Watson, Carol A. and Donovan, James M., “Will an Institutional Repository Hurt My SSRN Ranking?: Calming the Faculty Fear” (2012). Articles, Chapters and Online Publications. Paper 29. http://digitalcommons.law.uga.edu/law_lib_artchop/29
Richard A. Danner, Kelly Leong, Wayne V. Miller, The Durham Statement Two Years Later: Open Access in the Law School Journal Environment, 103 Law Libr. J. 39 (2011).
Richard Danner, Open Access to Legal Scholarship: Dropping the Barriers to Discourse and Dialogue, 7 J. of Int’l Comm.
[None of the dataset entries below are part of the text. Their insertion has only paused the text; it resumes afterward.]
(** What a Kubernetes handle keeps: its container's name and its instance label. *)
Record K8sKept := { containerName : string; instanceId : string }.

Definition k8s_status (h : DeployHandle K8sKept) : FleetM DeployStatus :=
  pod ← ask (ReadPod namespace (id h)) (Some (DEPLOY_READ_TIMEOUT_MS, "k8s readNamespacedPod(" +:+ q (id h) +:+ ")"));
  mret (statusFromPhase (str_prop "phase" (oprop "status" pod))).

Definition k8s_stop (h : DeployHandle K8sKept) : FleetM unit :=
  ask (DeletePod namespace (id h)) (Some (DEPLOY_READ_TIMEOUT_MS, "k8s deleteNamespacedPod(" +:+ q (id h) +:+ ")")) ;; mret tt.

(** A failure is logged. *)
Definition deleteServices (h : DeployHandle K8sKept) : FleetM unit := fun t =>
  match ask (DeleteServices namespace (INSTANCE_LABEL +:+ "=" +:+ instanceId (kept h)))
          (Some (DEPLOY_READ_TIMEOUT_MS, "k8s deleteCollectionNamespacedService(instance=" +:+ q (instanceId (kept h)) +:+ ")")) t with
  | (t1, Ok _) => (t1, Ok tt)
  | (t1, Err e) => (t1 ++ [Logged (message e)], Ok tt)
  end.

Definition k8s_upload (t : DeployTarget) : FleetM string := mret (imageRef t).

Definition k8s_start (remoteImageRef : string) (t : DeployTarget) : FleetM (DeployHandle K8sKept) :=
  instanceId ← asks (fun tr => Str.join "" (Str.split "-" (uuid tr)));
  pod ← ask (CreatePod namespace (podSpecFor t remoteImageRef instanceId))
          (Some (DEPLOY_CREATE_TIMEOUT_MS, "k8s createNamespacedPod(" +:+ q (m_name t) +:+ ")"));
  match str_prop "name" (oprop "metadata" pod) with
  | Some n => mret {| id := n; kept := {| containerName := m_name t; instanceId := instanceId |} |}
  | None => fail (plain "Cannot read properties of undefined (reading 'name')")
  end.

Definition k8s_teardown (h : DeployHandle K8sKept) : FleetM unit :=
  k8s_stop h ;;
  match instanceId (kept h) with EmptyString => mret tt | _ => deleteServices h end.

Definition pod_handle (pod : json) : option (DeployHandle K8sKept) :=
  match str_prop "name" (oprop "metadata" pod), oprop "containers" (oprop "spec" pod) with
  | Some n, JArr (c :: _) =>
      Some {| id := n; kept := {| containerName := or_default "" (str_prop "name" c);
                instanceId := or_default "" (str_prop INSTANCE_LABEL (oprop "labels" (oprop "metadata" pod))) |} |}
  | _, _ => None
  end.

Definition k8s_list : FleetM (list (DeployHandle K8sKept)) :=
  podList ← ask (ListPods namespace LABEL_SELECTOR) (Some (DEPLOY_READ_TIMEOUT_MS, "k8s listNamespacedPod()"));
  match oprop "items" podList with
  | JArr pods => match mapM pod_handle pods with Some hs => mret hs | None => fail (plain "Cannot read properties of undefined") end
  | _ => fail (plain "podList.items.map is not a function")
  end.

(** The Service of one instance and port: it selects the instance's pod. *)
Definition service_body (serviceName instanceId : string) (port : Z) (type : string) : json :=
  JObj [("metadata", JObj [("name", JStr serviceName)]);
        ("spec", JObj [("selector", JObj [(INSTANCE_LABEL, JStr instanceId)]);
                       ("ports", JArr [JObj [("port", JNum port); ("targetPort", JNum port)]]);
                       ("type", JStr type)])].

Definition already_exists (e : err) : bool :=
  match reason e with Some r => String.eqb r "AlreadyExists" | None => false end ||
  match code e with Some c => Z.eqb c 409 | None => false end.

Definition service_name (kind instanceId : string) (port : Z) : string :=
  "berth-" +:+ kind +:+ "-" +:+ Str.take 12 instanceId +:+ "-" +:+ JsNumber.to_string port.

Definition k8s_previewUrl (h : DeployHandle K8sKept) (port : Z) : FleetM (option string) :=
  match instanceId (kept h) with
  | EmptyString => mret None
  | i =>
      let serviceName := service_name "preview" i port in
      let url := serviceName +:+ "." +:+ namespace +:+ ".svc.cluster.local:" +:+ JsNumber.to_string port in
      fun t =>
        match ask (CreateService namespace (service_body serviceName i port "ClusterIP"))
                (Some (DEPLOY_CREATE_TIMEOUT_MS, "k8s createNamespacedService(" +:+ q serviceName +:+ ")")) t with
        | (t1, Ok _) => (t1, Ok (Some url))
        | (t1, Err e) => if already_exists e then (t1, Ok (Some url)) else (t1 ++ [Logged (message e)], Ok None)
        end
  end.

(** [spec?.ports?.[0]?.nodePort], as it is written in the URL. *)
Definition node_port (service : json) : option Z :=
  match oprop "ports" (oprop "spec" service) with
  | JArr (p :: _) => match oprop "nodePort" p with JNum n => if Z.eqb n 0 then None else Some n | _ => None end
  | _ => None
  end.

Definition addresses (nodeList : json) : list json :=
  match oprop "items" nodeList with
  | JArr nodes => mjoin (map (fun n => match oprop "addresses" (oprop "status" n) with JArr l => l | _ => [] end) nodes)
  | _ => []
  end.
Definition address_of (type : string) (l : list json) : option string :=
  match List.find (fun a => match str_prop "type" a with Some t => String.eqb t type | None => false end) l with
  | Some a => str_prop "address" a
  | None => None
  end.
Definition has_type (type : string) (l : list json) : bool :=
  existsb (fun a => match str_prop "type" a with Some t => String.eqb t type | None => false end) l.

Definition reachableNodeIp : FleetM (option string) :=
  nodeList ← ask ListNodes (Some (DEPLOY_READ_TIMEOUT_MS, "k8s listNode()"));
  let l := addresses nodeList in
  mret (if has_type "ExternalIP" l then address_of "ExternalIP" l else address_of "InternalIP" l).
Inductive op := Tag (id repo tag : string) | Remove (ref : string).
Inductive event := Did (o : op) | Warned (message : string).

Record Docker := {
  inspect : list event -> string -> option image;
  listDangling : list event -> string -> option (list image);   (* dangling, with this value of the label *)
  listAll : list event -> option (list image);
  refuses : list event -> op -> option string;
  now : list event -> Z                                          (* seconds *)
}.

Definition label_of (i : image) : option string := Labels i ≫= JsMap.get BUILD_CACHE_LABEL.
Definition tags_of (i : image) : list string := or_default [] (RepoTags i).
Definition nonempty (s : string) : option string := match s with "" => None | _ => Some s end.

Definition by_id (images : list image) : list (string * image) := foldl (fun m i => JsMap.put (Id i) i m) [] images.
Definition count_children (images : list image) : list (string * Z) :=
  foldl (fun m i => match nonempty (ParentId i) with
                    | Some p => JsMap.put p (or_default 0 (JsMap.get p m) + 1)%Z m
                    | None => m
                    end) [] images.

Section retain.
Context (d : Docker).
Abbreviation DockerM := (@M event string).

Definition call (o : op) : DockerM unit := attempt (Did o) (fun t => refuses d t o).

(** *** Removing an image and the parents nothing else needs *)

Definition only_own_tag (id : string) (ownTag : option string) (current : string) (i : image) : bool :=
  forallb (fun t => String.eqb t "<none>:<none>" ||
                    (String.eqb current id && match ownTag with Some o => String.eqb t o | None => false end)) (tags_of i).

(** The [while] loop; running out of fuel throws, and never happens. *)
Fixpoint chain (fuel : nat) (byId : list (string * image)) (id : string) (ownTag : option string)
    (children : list (string * Z)) (current : option string) : DockerM unit :=
  match current with
  | None => mret tt
  | Some current =>
      match fuel with
      | O => fail "out of fuel"
      | S fuel =>
          match JsMap.get current byId with
          | None => mret tt
          | Some image =>
              if (0 <? or_default 0 (JsMap.get current children))%Z then mret tt
              else if negb (only_own_tag id ownTag current image) then mret tt
              else
                removed ← or_value (call (Remove current) ;; mret true) false;
                if (removed : bool) then
                  let parent := nonempty (ParentId image) in
                  chain fuel byId id ownTag
                    (match parent with
                     | Some p => JsMap.put p (or_default 1 (JsMap.get p children) - 1)%Z children
                     | None => children
                     end) parent
                else mret tt
          end
      end
  end.
(* ===== verification/Connector.v ===== *)
(** * Apps made from the description of an API (packages/sdk/src/connector.ts)

    Each operation is an export: its parameters go into the path, the query or
    the body, the credential into a header, read at the time of the request.
    What [fetch] answers is a parameter; strings are encoded as in the code. *)
From S2P Require Import Prelude JsNumber Json JsonParse Url Trace Wp AppRuntime.

Module Connector.
Import Json Trace Wp AppRuntime.

(** ** [encodeURIComponent], and [replace] of the first occurrence *)

Definition HEX : string := "0123456789ABCDEF".
Definition hex (n : nat) : ascii := or_default zero (String.get n HEX).
Definition escaped (n : nat) : string := String "%" (String (hex (n / 16)) (String (hex (n mod 16)) "")).

Definition unreserved (c : ascii) : bool :=
  Str.is_digit c || Str.is_lower c || Str.is_upper c ||
  existsb (Ascii.eqb c) ["-"; "_"; "."; "!"; "~"; "*"; "'"; "("; ")"]%char.

(** A code unit above 127 is two bytes in UTF-8. *)
Definition encode_char (c : ascii) : string :=
  let n := Str.code c in
  if unreserved c then String c ""
  else if n <? 128 then escaped n
  else escaped (192 + n / 64) +:+ escaped (128 + n mod 64).

Fixpoint encodeURIComponent (s : string) : string :=
  match s with "" => "" | String c s => encode_char c +:+ encodeURIComponent s end.

(** [s.replace(t, u)], for a [u] without a dollar sign. *)
Fixpoint replace_first (t u s : string) : string :=
  if Str.starts_with t s then u +:+ Str.drop (String.length t) s
  else match s with "" => "" | String c s => String c (replace_first t u s) end.

(** ** The configuration *)

Inductive auth_type := AuthNone | AuthBearer | AuthHeader.
Record ConnectorAuth := { type_ : auth_type; envVar : option string; headerName : option string }.
Inductive place := InPath | InQuery | InBody.
Inductive param_type := PString | PNumber | PBoolean.
Record ConnectorParam := { in_ : place; p_type : param_type; required : option bool }.
Inductive http_method := GET | POST | PUT | PATCH | DELETE.
Record ConnectorOperation := { export : string; method : http_method; o_path : string; params : list (string * ConnectorParam) }.
Record ConnectorConfig := { baseUrl : string; c_auth : option ConnectorAuth; operations : list ConnectorOperation }.

Inductive ConnectorResult := Answer (status : Z) (data : json) | Stub (note : string).
(* ===== verification/Terminal.v ===== *)
(** * The terminal app (apps/terminal/src/tmux-controller.ts)

    A shell that a human and an agent share: the environment it is given, the
    one session every call goes through, and the command whose output is cut
    from the screen. tmux, ttyd, the clock and the screen are parameters. *)
From S2P Require Import Prelude JsNumber Json.

Module Terminal.

(** ** The shell and its environment *)

Definition KNOWN_SHELLS : list string := ["sh"; "bash"; "dash"; "ash"; "zsh"; "ksh"; "mksh"; "fish"; "csh"; "tcsh"].

Definition base_name (path : string) : string := List.last (List.filter (fun w => negb (String.eqb w "")) (Str.split "/" path)) "".

Definition isLoginShell (existsSync : string -> bool) (etcShells : option string) (shell : string) : bool :=
  if negb (Str.starts_with "/" shell) || negb (existsSync shell) then false
  else match etcShells with
  | Some text => existsb (fun line => String.eqb (Str.trim line) shell) (Str.split (ascii_of_nat 10) text)
  | None => bool_decide (base_name shell ∈ KNOWN_SHELLS)
  end.

Section shell.
Context (existsSync : string -> bool) (etcShells : option string).

(** [SHELL] is the [process.env.SHELL] of the app. *)
Definition sessionShell (SHELL : option string) : string :=
  match SHELL with
  | Some "" | None => "/bin/sh"
  | Some shell => if isLoginShell existsSync etcShells shell then shell else "/bin/sh"
  end.

Definition SHELL_ENV_ALLOWLIST : list string :=
  ["PATH"; "HOME"; "USER"; "LOGNAME"; "TMPDIR"; "TMUX_TMPDIR"; "XDG_CONFIG_HOME"; "XDG_CACHE_HOME"; "LANG"; "LANGUAGE"; "TERM"; "COLORTERM"; "TZ";
   "BERTH_EGRESS_PROXY_URL"; "HTTP_PROXY"; "HTTPS_PROXY"; "NO_PROXY"; "ALL_PROXY"; "http_proxy"; "https_proxy"; "no_proxy"; "all_proxy";
   "NODE_EXTRA_CA_CERTS"; "SSL_CERT_FILE"; "SSL_CERT_DIR"].

Definition allowed (key : string) : bool := bool_decide (key ∈ SHELL_ENV_ALLOWLIST) || Str.starts_with "LC_" key.

Definition pass (env : list (string * string)) (kv : string * string) : list (string * string) :=
  if allowed kv.1 then JsMap.put kv.1 kv.2 env else env.

Definition shellEnv (source : list (string * string)) (SHELL : option string) : list (string * string) :=
  JsMap.put "SHELL" (sessionShell SHELL) (foldl pass [] source).
End shell.

(** ** The session *)

(** What a caller of [ensureSession] is told. *)
Inductive told := Ready | Failed (error : string).

Inductive phase := Checking | Creating.

(** [session]: the session exists; [ttyds]: the ttyd processes that run;
    [inFlight] with the callers that share it; [settled]: those told. *)
Record State := {
  session : bool; ttyds : nat; ttydStarted : bool;
  inFlight : option phase; waiting : list nat; settled : list (nat * told)
}.
Definition boot : State := {| session := false; ttyds := 0; ttydStarted := false; inFlight := None; waiting := []; settled := [] |}.

Inductive event :=
| EnsureSession (caller : nat)
| Checked (reached : bool)              (* [has-session] answers; tmux may not be reached *)
| Created (error : option string)       (* [new-session] answers; it may fail *)
| TtydExited | TtydFailed               (* the [exit] event; the [error] event of a failed spawn *)
| SessionEnded | SessionMade.           (* by someone else *)

(** [/duplicate session/] *)
Definition is_duplicate (error : string) : bool := Str.includes "duplicate session" error.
L. & Tech. 65 (2012).
Jody L. DeRidder, Overhead scanners: reports from the field. 29 Library Hi Tech 9 (2011).
- What is the primary purpose of an IR for a law school?
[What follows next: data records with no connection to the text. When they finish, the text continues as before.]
Example aliased_calculator_miscounts :
  let world := run fields lower twice shared_events in
  exists second,
    calculators world !! 1%nat = Some second /\
    ~ intact (heap world) second /\
    let calc := snapshot (heap world) second in
    documents calc = ["aa bb"%string; "zz zz"%string] /\
    index (docFreq calc) "cc" = 1 /\
    documents_with fields lower "cc" (documents calc) = 0 /\
    index (vocabulary calc) "zz" = 0 /\
    occurrences fields lower "zz" (documents calc) = 2.
Proof.
  eexists. split; [reflexivity|]. split; [|repeat split; vm_compute; reflexivity].
  unfold intact. intros Heq. vm_compute in Heq. discriminate Heq.
Qed.

(** Beyond the range.  With [k1 = math.MaxFloat64] and [b = 1], which
    satisfy [0 <= k1] and [0 <= b <= 1]: for "aa" against "aa aa bb"
    the numerator [2 * (k1 + 1)] and the denominator
    [2 + k1 * (0 + 1 * 3 / 2)] are both [+Inf], and the score is NaN. *)
Example calculateBM25Score_overflows :
  let calc :=
    SetParameters
      (NewBM25Calculator fields lower ["aa aa bb"%string; "cc"%string])
      MaxFloat64 1 in
  (0 <= k1 calc)%R /\ (0 <= b calc <= 1)%R /\
  Range.calculateBM25Score fields lower calc ["aa"%string] 0 = Some NaN.
Proof.
  intros calc. pose proof ulp_top_four as Htop.
  assert (Hmax : (4 <= MaxFloat64)%R) by (unfold MaxFloat64; lra).
  split; [change (0 <= MaxFloat64)%R; lra|].
  split; [change (0 <= 1 <= 1)%R; lra|].
  assert (Hlen : docLengths calc !! 0%nat = Some 3) by reflexivity.
  assert (Hdoc : documents calc !! 0%nat = Some "aa aa bb"%string)
    by reflexivity.
  assert (Htf :
    index (count_words (tokenize fields lower "aa aa bb") ∅) "aa" = 2)
    by (vm_compute; reflexivity).
  assert (Havg : avgDocLength calc = (4 / 2)%R).
  { unfold calc. rewrite NewBM25Calculator_spec.
    cbn [SetParameters avgDocLength index_of length Nat.ltb Nat.leb].
    replace (sum_lengths _) with 4 by (vm_compute; reflexivity).
    reflexivity. }
  unfold Range.calculateBM25Score. rewrite Hlen, Hdoc. f_equal.
  cbn [fold_left]. unfold Range.score_word. rewrite Htf, Havg.
  change (k1 calc) with MaxFloat64. change (b calc) with 1%R.
  unfold of_int, is_positive.
  destruct (Rlt_dec 0 2) as [_ | Hn]; [|lra].
  assert (E1 : add (Finite MaxFloat64) (Finite 1) = Finite (MaxFloat64 + 1)).
  { apply add_finite. rewrite Rabs_pos_eq by lra.
    unfold overflow, MaxFloat64. lra. }
  assert (E2 : mul (Finite 2) (Finite (MaxFloat64 + 1)) = Inf false).
  { apply mul_overflow. unfold overflow, MaxFloat64. lra. }
  assert (E3 : sub (Finite 1) (Finite 1) = Finite (1 - 1))
    by (apply sub_exact; lra).
  assert (E4 : mul (Finite 1) (Finite 3) = Finite (1 * 3))
    by (apply mul_exact; lra).
  assert (E5 : div (Finite (1 * 3)) (Finite (4 / 2)) = Finite (1 * 3 / (4 / 2)))
    by (apply div_exact; lra).
  assert (E6 : add (Finite (1 - 1)) (Finite (1 * 3 / (4 / 2)))
               = Finite (1 - 1 + 1 * 3 / (4 / 2)))
    by (apply add_exact; lra).
  assert (E7 : mul (Finite MaxFloat64) (Finite (1 - 1 + 1 * 3 / (4 / 2)))
               = Inf false).
  { apply mul_overflow. unfold overflow, MaxFloat64. lra. }
  rewrite E1, E2, E3, E4, E5, E6, E7.
  destruct (Range.calculateIDF calc "aa") as [x | sign |]; cbn [mul];
    [destruct (Req_dec_T x 0)| |]; reflexivity.
Qed.
Inductive json_request : Type :=
| JsonPostProjects (b : RawBody.t)
| JsonPutProject (id : string) (b : RawBody.t)
| JsonDeleteProject (id : string) (b : RawBody.t)
| JsonPostSignal (id : string) (b : RawBody.t)
| JsonDeleteSignal (id : string) (b : RawBody.t).

Definition json_body_of (r : json_request) : RawBody.t :=
  match r with
  | JsonPostProjects b => b
  | JsonPutProject _ b => b
  | JsonDeleteProject _ b => b
  | JsonPostSignal _ b => b
  | JsonDeleteSignal _ b => b
  end.

Definition json_is_gated (r : json_request) : bool :=
  match r with
  | JsonPostProjects _ | JsonPutProject _ _ | JsonPostSignal _ _ => true
  | JsonDeleteProject _ _ | JsonDeleteSignal _ _ => false
  end.

(** The request with its body read as a typed body, and a typed request
    as a JSON request. *)
Definition typed_request (r : json_request) : request :=
  match r with
  | JsonPostProjects b => PostProjects (RawBody.typed b)
  | JsonPutProject id b => PutProject id (RawBody.typed b)
  | JsonDeleteProject id b => DeleteProject id (RawBody.typed b)
  | JsonPostSignal id b => PostSignal id (RawBody.typed b)
  | JsonDeleteSignal id b => DeleteSignal id (RawBody.typed b)
  end.

Definition json_request_of (r : request) : json_request :=
  match r with
  | PostProjects b => JsonPostProjects (RawBody.of_typed b)
  | PutProject id b => JsonPutProject id (RawBody.of_typed b)
  | DeleteProject id b => JsonDeleteProject id (RawBody.of_typed b)
  | PostSignal id b => JsonPostSignal id (RawBody.of_typed b)
  | DeleteSignal id b => JsonDeleteSignal id (RawBody.of_typed b)
  end.

(** The fields on which a route may call [toLowerCase()]. *)
Definition address_fields (b : RawBody.t) : list (option json_value) :=
  [RawBody.address b; RawBody.creator b; RawBody.participant b; RawBody.sender b;
   RawBody.from b; RawBody.owner b].

Section UntypedRoutes.

Context {E : Ethers}.

Definition json_handler_of (r : json_request) (e : env) (st : state)
  : completion response * state :=
  match r with
  | JsonPostProjects b => post_projects_json b (now e) (uuid e) st
  | JsonPutProject id b => put_project_json id b (now e) st
  | JsonDeleteProject id b => delete_project_json id b st
  | JsonPostSignal id b => post_signal_json id b (now e) (uuid e) st
  | JsonDeleteSignal id b => delete_signal_json id b st
  end.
- Who benefits from the IR?
- What kind of legal material is most important to collect in an IR?
Primary purpose: Marketing and branding efforts, public relations for the law school, way to promote the institution rather than individual faculty members
IR as archive – organized, centralized, permanent
IR as showcase – authoritative, visible, open
IR as suite of services – special collections, faculty scholarship, student scholarship, newsletters, events, law reviews
Who benefits?: The law school, legal community, and library
80% of the traffic into Digital Commons comes directly from Google searches, because of this it is very important to properly brand your cover pages
Discoverability and Digital Commons – Full text searching, search engine optimization, Google enhancements, OAI-PMH, Dublin Core, RSS feeds, Email notifications, usage metrics
Presenters: Meg Butler, Sarah Jaramillo and Maureen Cahill
Select a presentation app that serves your pedagogical goal.
Free versions of these applications. $10 for the Keynote app from the Apple Store. The free apps may use their own branding.
What does this application do really well? What does it not do really well? Truly better than Powerpoint?
Prezi: Not Powerpoint at all. Totally different way to approach a presentation. Not a set of slides. Non-linear, single canvas. Cannot export to desktop. Also you cannot hide your presentation from public. Does offer added benefits for academic use. There is an iPad app for Prezi. Bad Prezi presentations may cause dizziness, disorientation. Font selection is pretty limited. Not many templates to start with. Must create animations separately and then import into presentation. Only supports a few audio formats. Can’t connect to an external spreadsheet.
Sliderocket: Offers features not available in Powerpoint. Can collaborate on a presentation. Can easily embed videos and audio into presentation. Single user is $24 a month. Can only get an academic discount if you are already signed up for the academic version of Google Apps. Connects well with Google Analytics.
Sparkol: “Fun” presentation app. Web-based presentation application. Can save files to your local drive (either PC or Mac). There will be a Sparkol logo on your presentation. Must work with the provided templates, you cannot customize them. Won’t import from Powerpoint effectively.
Zoho Show: Part of the Zoho office suite. It is the free app that is most like Powerpoint. Has some features not available in Powerpoint. Templates are more professional and sharper. Make it very easy to collaborate on the same presentation. Can make presentations private or public.
Keynote for iPad: Works on iPad. Must choose one of the provided templates. Can copy images in from Safari or your image library on the iPad. Can only embed videos from your iPhoto library. For charts you can edit the data inside the presentation.
XMind: Mind-mapping software. May be a great way to demonstrate relationships between government agencies, etc. for legal research presentations. Can create organizational or flow charts. Limited ability to import video/audio files.